Although Big Tech’s cash flows remain huge, they do not seem sufficient for the frenetic race for global control of AI and the use of debt is intensifying. A wave of loans with which large technology companies want to finance their enormous investments. Alphabet, Google’s parent company, has announced the launch of a really curious bond issue, in pounds sterling and with maturities of up to 100 years. Alphabet thus becomes the first technology company to issue a centenary bond in almost three decades.
Century bonds (long-term loans in their most extreme form) are highly unusual, although they were sold in large quantities during the period of rock-bottom interest rates that followed the financial crisis, including by governments such as Austria and Argentina. These sales are even rarer in the technology sector, where most of the largest groups in the sector issue bonds with a maximum of 40 years. IBM or Motorola were the last to
Centennial bonus to cover investments in AI
Alphabet’s multi-currency bonus offering is an effort to expand the investor group given the enormous amount of capital that large technology companies need. Issuing a hundred-year bond in the sterling market is more profitable than in the dollar market, where the interest rate is higher.
While a century bond is “very unusual” for technology companies, it could be attractive to buyers such as life insurance companies and pension funds, which have a mandate to Buy long-term assets, said Nicholas Elfner, co-head of research at Breckinridge Capital Advisors. But it also has its problems: “There could be an imbalance between supply and demand if you tried to go back to the US dollar market again and again”.
Tony Trzcinka, a manager at Impax Asset Management, which bought Alphabet bonds last year, said he will skip this issuance due to insufficient yields and concerns about the overexposure to companies with complex financial obligations linked to AI investments. “It’s not worth the move to the new ones… We’ve been very conscious of our exposure to these hyperscalers and their capital investment budgets.”

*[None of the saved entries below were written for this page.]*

(** The state in which [dpsRegisterAndGetHub] enters its first wait, when
    the token could be built and the connection succeeded: callback set,
    expiry stored, connected and subscribed, registration published. *)
Definition registering (cfg : config) (now : Z) (st : sketch) : sketch :=
  let st := set_link (connected st) true st in
  let st := set_sasExpiry (now + SAS_TTL_SECS) st in
  let dpsResource :=
    DPS_ID_SCOPE cfg ++ "/registrations/" ++ DPS_REGISTRATION_ID cfg in
  let dpsSas := buildSasToken dpsResource (DPS_DEVICE_KEY_BASE64 cfg) (sasExpiry st) in
  let dpsUsername :=
    DPS_ID_SCOPE cfg ++ "/registrations/" ++ DPS_REGISTRATION_ID cfg ++
    "/api-version=" ++ DPS_API_VERSION in
  let st := issue (Connect DPS_HOST (DPS_REGISTRATION_ID cfg) dpsUsername dpsSas) st in
  let st := set_link true (callback_set st) st in
  let st := issue (Subscribe "$dps/registrations/res/#") st in
  let registerTopic :=
    "$dps/registrations/PUT/iotdps-register/?$rid=" ++ WString.of_ulong (rid st) in
  let regPayload :=
    "{" ++ DQ ++ "registrationId" ++ DQ ++ ":" ++ DQ ++
    DPS_REGISTRATION_ID cfg ++ DQ ++ "}" in
  next_rid (issue (Publish registerTopic regPayload) st).

(** The state after [mqtt.loop()], lasting [d], has delivered [m] and the
    wait loop has lowered the flag again. *)
Definition taken (m : message) (d : Z) (st : sketch) : sketch :=
  set_inbox false (seen_topic m) (seen_payload m) (set_clock (clock st + d) st).

(** The sketch can take a delivery: the flag is down and the callback is
    installed. *)
Definition ready (st : sketch) : Prop :=
  dpsMsgArrived st = false /\ callback_set st = true.

(** *** A sample configuration and sample responses *)

Definition sample_config : config := Config "0ne00AAAAAA" "dev-1" "abc123==".

Definition response_assigned : message :=
  Message "$dps/registrations/res/200/?$rid=1"
    (json "{'operationId':'4.abc','status':'assigned','registrationState':{'registrationId':'dev-1','assignedHub':'hub1.azure-devices.net','deviceId':'dev-1','status':'assigned'}}").

Definition response_accepted : message :=
  Message "$dps/registrations/res/202/?$rid=1&retry-after=3"
    (json "{'operationId':'4.abc','status':'assigning'}").

Definition response_assigning : message :=
  Message "$dps/registrations/res/202/?$rid=2&retry-after=3"
    (json "{'operationId':'4.abc','status':'assigning','registrationState':{'registrationId':'dev-1','status':'assigning'}}").

Definition response_not_found : message :=
  Message "$dps/registrations/res/404/?$rid=1"
    (json "{'errorCode':404201,'message':'Not found'}").

Definition response_empty_hub : message :=
  Message "$dps/registrations/res/200/?$rid=1"
    (json "{'operationId':'4.abc','status':'assigned','registrationState':{'registrationId':'dev-1','assignedHub':'','deviceId':'dev-1','status':'assigned'}}").

Definition response_no_hub : message :=
  Message "$dps/registrations/res/200/?$rid=1"
    (json "{'operationId':'4.abc','status':'assigned','registrationState':{'registrationId':'dev-1','deviceId':'dev-1','status':'assigned'}}").

(** Delivery by the first call of [mqtt.loop()], which lasts [d]. *)
Definition at_once (d : Z) (m : message) : arrival := Arrival [] d m.

(** Number of connection attempts among the issued requests. *)
Definition is_connect (r : request) : bool :=
  match r with
  | Connect _ _ _ _ => true
  | _ => false
  end.

Definition connects_issued (st : sketch) : nat :=
  List.length (filter is_connect (requests st)).

(** *** A sample run of the main loop *)

(** The sketch right after a provisioning that was answered at once. *)
Definition sample_provisioned : sketch :=
  snd (dpsRegisterAndGetHub sample_config 1700000000 true
         [Event 3 (Some response_assigned)] (boot 5000)).

(** A pass at epoch time [now] during which the link stays up. *)
Definition steady_tick (now : Z) : tick :=
  Tick now false true (silent 1) (f32_of_int 40) (f32_of_int 21) 2000.

(** A stand-in for the C library's formatting of the telemetry record. *)
Definition sample_snprintf (t h s : float32) (ts : Z) : string :=
  "{" ++ DQ ++ "ts" ++ DQ ++ ":" ++ WString.of_ulong ts ++ "}".

(** The rational value of [soilRawToPercent raw], which is always finite. *)
Definition soil_value (raw : Z) : Q :=
  match f32_value (soilRawToPercent raw) with
  | Some q => q
  | None => (-1)%Q
  end.

(** What is checked of one reading of the calibration range: the result is
    finite, lies between 0 and 100, is within half a unit in the last place
    ([2^-18] at most) of the exact quotient, and is not below the result for
    the next reading. *)
Definition soil_check (raw : Z) : bool :=
  match f32_value (soilRawToPercent raw),
        f32_value (soilRawToPercent (raw + 1)) with
  | Some q, Some q' =>
      Qle_bool 0 q && Qle_bool q 100 &&
      Qle_bool (Qabs (q - soil_percent_exact SOIL_RAW_DRY SOIL_RAW_WET raw))
        (1 # 262144) &&
      Qle_bool q' q
  | _, _ => false
  end.

Definition soil_table_ok : bool :=
  forallb soil_check (map (fun n => SOIL_RAW_WET + Z.of_nat n) (seq 0 1801)).

(* ================================================================== *)
(** ** Further wording: character classes                              *)
(* ================================================================== *)

(** Every character of [s] satisfies [P]. *)
Fixpoint all_chars (P : ascii -> bool) (s : string) : bool :=
  match s with
  | EmptyString => true
  | String c r => P c && all_chars P r
  end.

(** Number of characters of [s] that satisfy [P]. *)
Fixpoint count_chars (P : ascii -> bool) (s : string) : nat :=
  match s with
  | EmptyString => O
  | String c r => ((if P c then 1 else 0) + count_chars P r)%nat
  end.

(** The characters [urlEncode] can produce: the unreserved set, which holds
    the hexadecimal digits, and the percent sign. *)
Definition url_safe (c : ascii) : bool :=
  in_unreserved_set c || Ascii.eqb c "%".

(** The character of a decimal digit. *)
Definition digit_char (d : Z) : ascii := ascii_of_nat (48 + Z.to_nat d).

(** A string of three digit characters. *)
Definition three_digits (d1 d2 d3 : Z) : string :=
  String (digit_char d1) (String (digit_char d2) (String (digit_char d3) EmptyString)).

(** The NUL byte as a one-character string. *)
Definition NUL : string := String Ascii.zero EmptyString.

(** The user name of the DPS connection (sketch lines 223-227). *)
Definition dps_username (cfg : config) : string :=
  DPS_ID_SCOPE cfg ++ "/registrations/" ++ DPS_REGISTRATION_ID cfg ++
  "/api-version=" ++ DPS_API_VERSION.

(** The resource the DPS token is scoped to (sketch lines 217-219). *)
Definition dps_resource (cfg : config) : string :=
  DPS_ID_SCOPE cfg ++ "/registrations/" ++ DPS_REGISTRATION_ID cfg.

(** Topic and payload of the registration request (sketch lines 240-243). *)
Definition register_topic (r : Z) : string :=
  "$dps/registrations/PUT/iotdps-register/?$rid=" ++ WString.of_ulong r.

Definition register_payload (cfg : config) : string :=
  "{" ++ DQ ++ "registrationId" ++ DQ ++ ":" ++ DQ ++
  DPS_REGISTRATION_ID cfg ++ DQ ++ "}".

(** The status polls with request ids [r], [r + 1], ..., [r + n - 1], as
    they stand among the requests (newest first). *)
Fixpoint poll_requests (r : Z) (operationId : string) (n : nat) : list request :=
  match n with
  | O => []
  | S n' =>
      Publish (poll_topic (r + Z.of_nat n') operationId) EmptyString
      :: poll_requests r operationId n'
  end.

(** The topic telemetry goes to: the cached one, or the one that the next
    [publishTelemetry] will compute and cache. *)
Definition telemetry_topic (st : sketch) : string :=
  if (String.length (iothubPublishTopic st) =? 0)%nat
  then "devices/" ++ deviceId st ++ "/messages/events/"
  else iothubPublishTopic st.

(** The requests [loop()] can issue: a connection attempt, or a publication
    to the topic [T]. *)
Definition hub_request (T : string) (r : request) : Prop :=
  match r with
  | Connect _ _ _ _ => True
  | Publish t _ => t = T
  | _ => False
  end.

(* ================================================================== *)
(** ** Start-up (sketch lines 133-161, 387-404)                        *)
(* ================================================================== *)

(** How [connectWiFi()] is left: by returning, or through
    [ESP.restart()]. *)
Inductive wifi_exit : Type :=
| WiFiUp
| WiFiRestart.

(** [while (WiFi.status() != WL_CONNECTED) { delay(500); if (++tries > 60)
    ESP.restart(); }] with [uint8_t tries].  The script lists what the
    calls of [WiFi.status()] to come find: connected or not.  A script
    that is used up leaves the result open. *)
Fixpoint connectWiFi_wait (statuses : list bool) (tries : Z) (st : sketch)
  : option (wifi_exit * sketch) :=
  match statuses with
  | [] => None
  | up :: statuses' =>
      if up then Some (WiFiUp, st)
      else
        let st := delay 500 st in
        let tries := (tries + 1) mod 2 ^ 8 in
        if tries >? 60 then Some (WiFiRestart, st)
        else connectWiFi_wait statuses' tries st
  end.
(** The closure [update] of [run_job] leaves [updated_at] as it finds it. *)
Lemma run_job_update_no_stamp (rb : RQBackend.t) job_id fields r :
  RQBackend.get rb job_id = Some r → fields !! "updated_at" = None →
  ∃ r', RQBackend.get (run_job_update job_id fields rb) job_id = Some r'
        ∧ r' !! "updated_at" = r !! "updated_at".
Proof.
  intros Hr Hf. eexists. split; [apply run_job_update_get|].
  rewrite union_lookup_r by done. by rewrite (get_or_empty_Some_rq _ _ _ Hr).
Qed.

(** C7.  A job enqueued on the RQ backend at time 100; the worker's first
    write, [update(status="fetching", ...)], is issued at time 200.  The
    stored [updated_at] is still 100, while the same write through
    [job_update] stores 200. *)
Theorem run_job_update_stale_stamp :
  let settings := RQBackend.mk_settings "downloads" 1800 3600 86400 in
  let payload := VDict [("url", VStr "https://youtu.be/x"); ("format", VStr "mp4")] in
  let rb := (RQBackend.enqueue (RQBackend.init settings) "job1" 100 payload).1 in
  (λ r, rec_get r "updated_at")
    <$> RQBackend.get (run_job_update "job1" w_fetching rb) "job1"
  = Some (VNum 100)
  ∧ (λ r, rec_get r "updated_at")
      <$> (job_update (Some rb) "job1" w_fetching 200).2 ≫= (λ b, RQBackend.get b "job1")
    = Some (VNum 200).
Proof. split; reflexivity. Qed.

(** A backend just constructed knows no job. *)
Lemma memory_init_empty job_id : get MemoryBackend.init job_id = None.
Proof. done. Qed.

Lemma rq_init_empty settings job_id : get (RQBackend.init settings) job_id = None.
Proof. done. Qed.

Section unknown_ids.
Context {B : Type} `{JobBackendLaws B}.

(** Calls about other jobs leave an absent job absent. *)
Lemma run_op_absent (b : B) job_id o :
  get b job_id = None → op_id o ≠ job_id →
  ∃ b', run_op (Some b) o = Some b' ∧ get b' job_id = None.
Proof.
  intros Hb Ho. destruct o as [id payload now|id fields now|id]; cbn in *.
  - destruct (enqueue b id now payload) as [b' id'] eqn:He. cbn.
    exists b'. split; [done|].
    replace b' with (enqueue b id now payload).1 by by rewrite He.
    by rewrite get_enqueue_ne.
  - eexists. split; [done|]. by rewrite get_set_ne.
  - exists b. split; [|done]. unfold job_status. by destruct (get b id).
Qed.

Lemma run_ops_absent (b : B) job_id ops :
  get b job_id = None → Forall (λ o, op_id o ≠ job_id) ops →
  ∃ b', foldl run_op (Some b) ops = Some b' ∧ get b' job_id = None.
Proof.
  intros Hb Hops. revert b Hb.
  induction Hops as [|o ops Ho Hops IH]; intros b Hb; cbn.
  - by exists b.
  - destruct (run_op_absent b job_id o Hb Ho) as (b' & -> & Hb'). by apply IH.
Qed.

End unknown_ids.
(** C5.  The clock widget displays the current time and refreshes it every
    second.
    - Whatever Date its state holds, [LocalTime] renders that time
      formatted by [Intl.DateTimeFormat] for the locale de-DE in the time
      zone Europe/Berlin, with 2-digit hour, minute and second.
    - After any history, a mounted component has exactly one interval
      registered with the host, with a period of 1000 milliseconds, and an
      unmounted one has none.
    - Mounting displays the time of mounting, and every firing of the
      interval displays the time read at the firing.
    - Unmounting clears the interval: none is left, and no firing reaches
      the component any more. *)
Theorem LocalTime_clock :
  (∀ i : Instance,
     LocalTime i
     = React.Element "p"
         [("className", "hidden text-foreground-lighter tabular-nums sm:block")]
         [React.Text
            (DateTimeFormat "de-DE"
               {| hour := Some two_digit; minute := Some two_digit;
                  second := Some two_digit; timeZone := Some "Europe/Berlin" |}
               (time i))])
  ∧ (∀ events,
       match mounted (run events) with
       | Some i =>
           active (timers (run events))
           = {[ interval i := {| handler := refresh; timeout := 1000 |} ]}
       | None => active (timers (run events)) = ∅
       end)
  ∧ (∀ events now,
       mounted (run events) = None →
       displayed (run (events ++ [mount now]))
       = Some (LocalTime {| time := now; interval := nextId (timers (run events)) |}))
  ∧ (∀ events id now,
       is_Some (active (timers (run events)) !! id) →
       displayed (run (events ++ [fire id now]))
       = Some (LocalTime {| time := now; interval := id |}))
  ∧ (∀ events,
       let w := run (events ++ [unmount]) in
       mounted w = None
       ∧ active (timers w) = ∅
       ∧ ∀ id now, step w (fire id now) = w).
Proof.
  split_and!.
  - done.
  - intros events. apply run_consistent.
  - intros events now Hm. rewrite run_snoc. unfold displayed. simpl. by rewrite Hm.
  - intros events id now [t Ht]. rewrite run_snoc. unfold displayed. simpl.
    rewrite Ht.
    pose proof (run_consistent events) as Hc. unfold consistent in Hc.
    destruct (mounted (run events)) as [i|]; simpl.
    + rewrite Hc in Ht. apply lookup_singleton_Some in Ht as [<- <-]. done.
    + rewrite Hc in Ht. by rewrite lookup_empty in Ht.
  - intros events w.
    assert (Hm : mounted w = None).
    { subst w. rewrite run_snoc. simpl.
      by destruct (mounted (run events)) eqn:Hmounted. }
    pose proof (run_consistent (events ++ [unmount])) as Hc.
    unfold consistent in Hc. fold w in Hc. rewrite Hm in Hc.
    split_and!; [done|done|].
    intros id now. simpl. by rewrite Hc, lookup_empty.
Qed.

End clock_facts.

Example run_sample :
  Clock.mounted
    (Clock.run [Clock.mount (JS.Date.mk 0); Clock.fire 0 (JS.Date.mk 1000);
                Clock.fire 0 (JS.Date.mk 2000)])
  = Some {| Clock.time := JS.Date.mk 2000; Clock.interval := 0 |}
  ∧ Clock.mounted
      (Clock.run [Clock.mount (JS.Date.mk 0); Clock.unmount;
                  Clock.fire 0 (JS.Date.mk 1000)])
    = None.
Proof. split; reflexivity. Qed.

(** One second of the clock: mounted at time value 0, refreshed at 1000. *)
Lemma LocalTime_clock_second :
  is_Some (Clock.active (Clock.timers (Clock.run [Clock.mount (JS.Date.mk 0)])) !! 0%nat)
  ∧ Clock.displayed (H := Sample.intl)
      (Clock.run ([Clock.mount (JS.Date.mk 0)] ++ [Clock.fire 0 (JS.Date.mk 1000)]))
    = Some (JS.React.Element "p"
              [("className", "hidden text-foreground-lighter tabular-nums sm:block")]
              [JS.React.Text "later"]).
Proof.
  assert (Hfired : is_Some (Clock.active (Clock.timers
                     (Clock.run [Clock.mount (JS.Date.mk 0)])) !! 0%nat))
    by (eexists; reflexivity).
  split; [exact Hfired|].
  exact (proj1 (proj2 (proj2 (proj2 (@LocalTime_clock Sample.intl))))
           [Clock.mount (JS.Date.mk 0)] 0%nat (JS.Date.mk 1000) Hfired).
Defined.

(* ===================================================================== *)
(** * components/json-ld.tsx: the JSON-LD injector *)
(* ===================================================================== *)

(** A backslash is escaped, a line feed becomes a two-character escape. *)
Example stringify_sample :
  Schema.stringify
    (Schema.JArray
       [Schema.JString "a\b"; Schema.JString (String "010"%char "c")])
  = "[" +:+ String Schema.quotation_mark "a\\b" +:+ String Schema.quotation_mark ","
    +:+ String Schema.quotation_mark "\nc" +:+ String Schema.quotation_mark "]".
Proof. reflexivity. Qed.

Section schema_facts.
Context `{!Schema.Environment}.
Import JS Schema.

Lemma scheme_baseUrl : scheme baseUrl = protocol.
Proof. unfold baseUrl, protocol. by case_decide. Qed.

(** C6.  The JSON-LD injector.  Once the module has built [person],
    [JsonLd] renders one element, a [script] of type application/ld+json,
    whose text is [JSON.stringify(person)]; [person] has [@context]
    https://schema.org, [@type] Person, [name] Felix Arjuna, as [sameAs]
    the [href]s of the social links, in their order, and a [url] made of a
    protocol, [://] and the production host, where the protocol is https
    exactly when NODE_ENV is production, and http otherwise. *)
Theorem JsonLd_person (p : JSON) :
  person = Normal p →
  rendered = Normal (JsonLd p)
  ∧ JsonLd p
    = React.Element "script" [("type", "application/ld+json")]
        [React.Text (stringify p)]
  ∧ React.count "script" (JsonLd p) = 1%nat
  ∧ property "@context" p = Some (JString "https://schema.org")
  ∧ property "@type" p = Some (JString "Person")
  ∧ property "name" p = Some (JString "Felix Arjuna")
  ∧ property "sameAs" p = Some (JArray (JString <$> ((λ e, href e.2) <$> social)))
  ∧ ∃ url,
      property "url" p = Some (JString url)
      ∧ url = scheme url +:+ "://" +:+ VERCEL_PROJECT_PRODUCTION_URL
      ∧ (scheme url = "https" ↔ NODE_ENV = Some "production")
      ∧ (NODE_ENV ≠ Some "production" → scheme url = "http").
Proof.
  intros Hp. unfold rendered. rewrite Hp. simpl.
  unfold person in Hp. destruct (URL _ _) as [image|e]; simpl in Hp; [|done].
  injection Hp as <-.
  split_and!; try done.
  exists baseUrl. rewrite scheme_baseUrl. split_and!; [done|done| |].
  - unfold protocol. case_decide; [done|]. split; [done|]. by intros ?.
  - intros Hne. unfold protocol. by rewrite decide_False.
Qed.

End schema_facts.

(** The injector in production and in development. *)
Lemma JsonLd_person_production :
  ∃ p,
    Schema.person (H := Sample.environment (Some "production")) = JS.Normal p
    ∧ Schema.property "url" p = Some (Schema.JString "https://felixarjuna.dev")
    ∧ JS.React.count "script" (Schema.JsonLd p) = 1%nat.
Proof.
  eexists. split; [reflexivity|]. split; [reflexivity|].
  exact (proj1 (proj2 (proj2
           (@JsonLd_person (Sample.environment (Some "production")) _ eq_refl)))).
Defined.

Example JsonLd_development :
  ∃ p,
    Schema.person (H := Sample.environment (Some "development")) = JS.Normal p
    ∧ Schema.property "url" p = Some (Schema.JString "http://felixarjuna.dev").
Proof. eexists. split; reflexivity. Qed.

(* ===================================================================== *)
(** * More about the sort *)
(* ===================================================================== *)

Section sort_more.
Context {A : Type} (comparefn : A → A → Z).

Lemma insert_front x l :
  HdRel (JS.Array.inOrder comparefn) x l → JS.Array.insert comparefn x l = x :: l.
Proof. destruct 1 as [|y l Hxy]; simpl; [done|]. by rewrite decide_True. Qed.

(** Sorting a list that is in order already gives the list back. *)
Lemma sort_in_order l :
  Sorted (JS.Array.inOrder comparefn) l → JS.Array.sort comparefn l = l.
Proof.
  induction 1 as [|x l Hs IH Hhd]; simpl; [done|].
  rewrite IH. by apply insert_front.
Qed.

(** Elements that the comparator never asks to swap keep their order. *)
Lemma insert_filter (P : A → Prop) `{!∀ x, Decision (P x)} x l :
  (∀ a b, P a → P b → comparefn a b ≤ 0) →
  filter P (JS.Array.insert comparefn x l) = filter P (x :: l).
Proof.
  intros HP. induction l as [|y l IH]; [done|].
  cbn [JS.Array.insert]. case_decide as Hxy; [done|].
  rewrite (filter_cons _ y), IH, !(filter_cons _ x), (filter_cons _ y).
  destruct (decide (P x)) as [Hx|Hx], (decide (P y)) as [Hy|Hy]; try done.
  destruct Hxy. by apply HP.
Qed.

Lemma sort_filter (P : A → Prop) `{!∀ x, Decision (P x)} l :
  (∀ a b, P a → P b → comparefn a b ≤ 0) →
  filter P (JS.Array.sort comparefn l) = filter P l.
Proof.
  intros HP. induction l as [|x l IH]; [done|].
  cbn [JS.Array.sort foldr]. fold (JS.Array.sort comparefn l).
  rewrite insert_filter by done. by rewrite !filter_cons, IH.
Qed.

End sort_more.

(* ===================================================================== *)
(** * More about the article page *)
(* ===================================================================== *)

Lemma concat_Permutation_proper {A} (ls ks : list (list A)) :
  ls ≡ₚ ks → List.concat ls ≡ₚ List.concat ks.
Proof.
  induction 1 as [|l ls ks _ IH|l k ls|ls ks ms _ IH1 _ IH2]; simpl.
  - done.
  - by rewrite IH.
  - rewrite !(assoc_L (++)). by rewrite (comm (++) k l).
  - by rewrite IH1.
Qed.

Lemma NoDup_fmap_eq {A B} (f : A → B) (l : list A) a b :
  NoDup (f <$> l) → a ∈ l → b ∈ l → f a = f b → a = b.
Proof.
  induction l as [|x l IH]; simpl; [by intros _ ?%elem_of_nil|].
  intros [Hx Hnd]%NoDup_cons [->|Ha]%elem_of_cons [->|Hb]%elem_of_cons Hf.
  - done.
  - destruct Hx. rewrite Hf. by apply list_elem_of_fmap_2.
  - destruct Hx. rewrite <-Hf. by apply list_elem_of_fmap_2.
  - by apply IH.
Qed.

Lemma YearFromTime_mono t t' :
  t ≤ t' → JS.Date.YearFromTime t ≤ JS.Date.YearFromTime t'.
Proof.
  intros Ht. apply YearFromTime_largest.
  destruct (YearFromTime_spec t) as [Hle _]. lia.
Qed.

Lemma List_filter_all {A} (f : A → bool) (l : list A) :
  Forall (λ x, f x = true) l →
  List.filter f l = l ∧ List.filter (λ x, negb (f x)) l = [].
Proof.
  induction 1 as [|x l Hx _ [IH1 IH2]]; simpl; [done|].
  rewrite Hx. simpl. by rewrite IH1, IH2.
Qed.

Lemma filter_Forall {A} (P : A → Prop) `{!∀ x, Decision (P x)} (l : list A) :
  Forall P l → filter P l = l.
Proof.
  induction 1 as [|x l Hx _ IH]; [done|].
  by rewrite filter_cons, decide_True, IH.
Qed.

Lemma filter_Forall_not {A} (P : A → Prop) `{!∀ x, Decision (P x)} (l : list A) :
  Forall (λ x, ¬ P x) l → filter P l = [].
Proof.
  induction 1 as [|x l Hx _ IH]; [done|].
  by rewrite filter_cons, decide_False.
Qed.

Lemma StronglySorted_NoDup {A} (R : relation A) (l : list A) :
  StronglySorted R l → NoDup l → StronglySorted (λ a b, R a b ∧ a ≠ b) l.
Proof.
  induction 1 as [|x l Hs IH Hall]; intros Hnd; [constructor|].
  apply NoDup_cons in Hnd as [Hx Hnd].
  constructor; [by apply IH|].
  apply Forall_forall. intros y Hy. split.
  - by eapply Forall_forall in Hall.
  - by intros ->.
Qed.

Section article_more.
Context `{!JS.Date.TimeZone}.
Import JS Article.

(** A list in non-increasing order of year starts with the posts of its
    greatest year. *)
Lemma ofYear_top y (posts : list Post) :
  StronglySorted
    (λ a b, Date.getFullYear (date b) ≤ Date.getFullYear (date a)) posts →
  Forall (λ post, Date.getFullYear (date post) ≤ y) posts →
  posts = ofYear y posts ++ filter (λ post, Date.getFullYear (date post) ≠ y) posts.
Proof.
  unfold ofYear.
  induction 1 as [|x l Hs IH Hall]; intros Hle; [done|].
  apply Forall_cons in Hle as [Hx Hle]. rewrite !filter_cons.
  destruct (decide (Date.getFullYear (date x) = y)) as [Hxy|Hxy].
  - rewrite decide_False by (by intros ?). simpl. f_equal. by apply IH.
  - rewrite decide_True by done.
    rewrite filter_Forall_not, filter_Forall; [done| |].
    + eapply Forall_impl; [exact Hall|]. simpl. intros; lia.
    + eapply Forall_impl; [exact Hall|]. simpl. intros; lia.
Qed.

(** Going through the years in decreasing order and taking the posts of
    each year gives back a list that is in non-increasing order of year. *)
Lemma flatten_by_year (years : list Z) :
  ∀ posts : list Post,
    StronglySorted
      (λ a b, Date.getFullYear (date b) ≤ Date.getFullYear (date a)) posts →
    StronglySorted (λ earlier later, later < earlier) years →
    (∀ post, post ∈ posts → Date.getFullYear (date post) ∈ years) →
    List.concat ((λ y, ofYear y posts) <$> years) = posts.
Proof.
  induction years as [|y years IH]; intros posts Hposts Hyears Hin.
  - destruct posts as [|post posts]; [done|].
    pose proof (Hin post (list_elem_of_here _ _)) as Hnil.
    by apply elem_of_nil in Hnil.
  - apply StronglySorted_inv in Hyears as [Hyears Hy].
    assert (Hle : Forall (λ post, Date.getFullYear (date post) ≤ y) posts).
    { apply Forall_forall. intros post [->|Hpost]%Hin%elem_of_cons; [done|].
      eapply Forall_forall in Hy; [|done]. lia. }
    csimpl. etrans; [|symmetry; apply (ofYear_top y posts Hposts Hle)]. f_equal.
    rewrite <-(IH (filter (λ post, Date.getFullYear (date post) ≠ y) posts)).
    + f_equal. apply list_fmap_ext. intros i y' Hy'%list_elem_of_lookup_2.
      unfold ofYear. rewrite list_filter_filter. apply list_filter_iff.
      intros post. eapply Forall_forall in Hy; [|done]. split; [|tauto].
      intros ->. split; [done|lia].
    + by apply StronglySorted_filter.
    + done.
    + intros post [Hne Hpost]%list_elem_of_filter.
      apply Hin, elem_of_cons in Hpost as [?|?]; done.
Qed.

(** The sorted entries of the grouping, bucket by bucket. *)
Lemma Posts_listed (o : Object.t (list Post)) :
  listed (Posts o) = List.concat (Array.sort byYearDesc (Object.entries o)).*2.
Proof.
  unfold listed, Posts. f_equal.
  induction (Array.sort byYearDesc (Object.entries o)) as [|[y posts] l IH] using rev_ind;
    [done|].
  rewrite imap_app, !fmap_app, IH. simpl. do 2 f_equal.
  rewrite <-list_fmap_compose. by rewrite list_fmap_id.
Qed.
Definition add (a b : number) : number :=
  match a, b with
  | NaN, _ | _, NaN => NaN
  | Fin x, Fin y => fin (x + y)
  | PosInf, NegInf | NegInf, PosInf => NaN
  | PosInf, _ | _, PosInf => PosInf
  | NegInf, _ | _, NegInf => NegInf
  end.

Definition sub (a b : number) : number := add a (neg b).

(** The infinity with the sign of [c], or [NaN] when [c] is zero. *)
Definition signedInf (c : comparison) : number :=
  match c with Eq => NaN | Gt => PosInf | Lt => NegInf end.

Definition flip (c : comparison) : comparison := CompOpp c.

Definition mul (a b : number) : number :=
  match a, b with
  | NaN, _ | _, NaN => NaN
  | Fin x, Fin y => fin (x * y)
  | PosInf, Fin y | Fin y, PosInf => signedInf (y ?= 0)%Q
  | NegInf, Fin y | Fin y, NegInf => signedInf (flip (y ?= 0)%Q)
  | PosInf, PosInf | NegInf, NegInf => PosInf
  | PosInf, NegInf | NegInf, PosInf => NegInf
  end.

(** [a / b].  A finite numerator over zero gives [NaN] for [0 / 0] and the
    infinity of the numerator's sign otherwise. *)
Definition div (a b : number) : number :=
  match a, b with
  | NaN, _ | _, NaN => NaN
  | Fin x, Fin y =>
      match (y ?= 0)%Q with
      | Eq => signedInf (x ?= 0)%Q
      | _ => fin (x / y)
      end
  | Fin _, _ => zero
  | PosInf, Fin y =>
      match (y ?= 0)%Q with Lt => NegInf | _ => PosInf end
  | NegInf, Fin y =>
      match (y ?= 0)%Q with Lt => PosInf | _ => NegInf end
  | _, _ => NaN
  end.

Alphabet, Amazon y Meta increased their capital spending plans during its most recent earnings reports, raising questions about whether it could finance the unprecedented spending with its cash flows alone. In November, Alphabet sold $17.5 billion in bonds in the United States, including a 50-year bond (the longest-maturity dollar bond sold by a technology group last year), and raised €6.5 billion in European markets. Last week, Oracle raised $25 billion with a bond sale that attracted more than $125 billion in orders.
Alphabet’s long-term debt rose to $46.5 billion in 2025, more than four times the previous year, although it had cash and equivalents of $126.8 billion at the end of the year. Big tech companies and their suppliers are expected to invest nearly $700 billion in AI infrastructure this year. The resource of debt markets to finance the construction of gigantic data centers, will continue.